The other week I sat down with Leo Dirac of Rhapsody Webservices and he told me a bit about their upcoming plans. They want to be the music listening platform of choice for site-owners. Yesterday, they made a significant step towards this vision when Rhapsody (Real’s subscription service) enabled anonymous users to listen to whole albums on demand for free with links from third-party sites.

The RESTful links used to enable this are very easy to read and write. The format, http://play.rhapsody.com/artistname/albumname (example: http://play.rhapsody.com/massiveattack/mezzanine) is simple to construct on the fly (paving the way for a multitude of Greasemonkey scripts and on-demand bookmarklets). When a user clicks on the link an ActiveX control or Firefox plugin is called and whole songs from that artist or album (new with this release) will start playing – for free. Anonymous users get 25 full song plays a month, any number beyond that degrades to the industry-standard 30sec clips; existing Rhapsody users get unlimited plays. Besides the download, the other unfortunate aspect of this implementation is that you are redirected away from the originating site to the associated album page on Real.

There are no direct monetization plans behind this right now (read: no ads).

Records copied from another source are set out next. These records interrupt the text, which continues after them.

Lemma upsert_cons key value e b :
  upsert key value (e :: b) =
    if decide (key = Key e) then Build_kv (Key e) value :: b
    else e :: upsert key value b.
Proof.
  unfold upsert. rewrite range_find_cons. case_decide; [done|].
  destruct (range_find key b) as [[j e']|]; done.
Qed.

Lemma upsert_length key value b :
  length (upsert key value b) =
    if decide (key ∈ keys b) then length b else S (length b).
Proof.
  unfold upsert. destruct (range_find key b) as [[j e]|] eqn:Hf.
  - rewrite decide_True by (apply range_find_is_Some; eauto).
    by rewrite length_insert.
  - rewrite decide_False by (by apply range_find_None).
    rewrite length_app. simpl. lia.
Qed.

Lemma upsert_keys key value b :
  keys (upsert key value b) =
    if decide (key ∈ keys b) then keys b else keys b ++ [key].
Proof.
  unfold upsert. destruct (range_find key b) as [[j e]|] eqn:Hf.
  - rewrite decide_True by (apply range_find_is_Some; eauto).
    apply range_find_Some in Hf as (Hj & _ & _).
    unfold keys. rewrite list_fmap_insert. simpl.
    apply list_insert_id. by rewrite list_lookup_fmap, Hj.
  - rewrite decide_False by (by apply range_find_None).
    unfold keys. by rewrite fmap_app.
Qed.

(** After [Insert(key, value)] the scan for [key] stops at the entry
    [(key, value)], at the position where it stopped before or, if it did
    not, at the former end of the bucket. *)
Lemma range_find_upsert key value b :
  range_find key (upsert key value b) =
    Some (default (length b) (fst <$> range_find key b), Build_kv key value).
Proof.
  induction b as [|e b IH].
  - rewrite upsert_nil, range_find_cons. simpl. by rewrite decide_True.
  - rewrite upsert_cons, (range_find_cons key e b).
    case_decide as Hk.
    + rewrite range_find_cons. simpl. rewrite decide_True by done. by subst.
    + rewrite range_find_cons, decide_False, IH by done.
      destruct (range_find key b) as [[j e']|]; done.
Qed.

(** The scan for any other key is not affected. *)
Lemma range_find_upsert_ne key key' value b :
  key' ≠ key → range_find key' (upsert key value b) = range_find key' b.
Proof.
  intros Hne. induction b as [|e b IH].
  - rewrite upsert_nil, range_find_cons. simpl. by rewrite decide_False.
  - rewrite upsert_cons. case_decide as Hk.
    + rewrite !range_find_cons. simpl. subst key.
      by rewrite !decide_False by done.
    + by rewrite !range_find_cons, IH.
Qed.

(** ** [Get] and [Insert] as functions of the table *)

Lemma Get_eq key t :
  Get key t =
    (match index (table t) (hash t key (m t)) with
     | Some b =>
         match range_find key b with
         | Some (_, e) => Ok (Value e, true)
         | None => Ok (zero, false)
         end
     | None => Panicked (IndexOutOfRange (hash t key (m t)) (length (table t)))
     end, t).
Proof.
  unfold Get, load_entry, load_bucket, call_hash, mbind, M_bind, mret, M_ret.
  destruct (index (table t) (hash t key (m t))) as [b|] eqn:Hb; [|done].
  destruct (range_find key b) as [[j e]|] eqn:Hf; [|done].
  rewrite Hb. apply range_find_Some in Hf as (-> & _ & _). done.
Qed.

It is purely a developer/site-owner outreach play right now. They feel they have both a technological and licensing advantage (they believe themselves to be the only ones with the license to play full songs on demand for free). If they become the music platform for the web then they will inevitably increase their subscription rate.

As you can see on ProgrammableWeb there aren’t any other APIs like this. Most of the available music APIs involve search or interfacing with that service’s player. I could see this being an upside for Real (as long as the economics hold). I doubt Apple will build a competing feature set; they have their closed, profitable eco-system and no subscription service. It’s Yahoo that I see in their rearview mirror; if they have the licensing then I’ll bet that they have the will to build a competing service.

Real has had trust issues with their software in the past. Users must be able to install and uninstall their software at will. Will they be able to get users to install the plug-in and site-owners to use their service? Probably, but only if Real is able to overcome this issue. Once their plugins are widely installed on the majority of browsers then it will be come a no-brainer for site-owners and bloggers to use their service. Especially once they add direct, RESTful song links then anyone can easily become an MP3 blogger.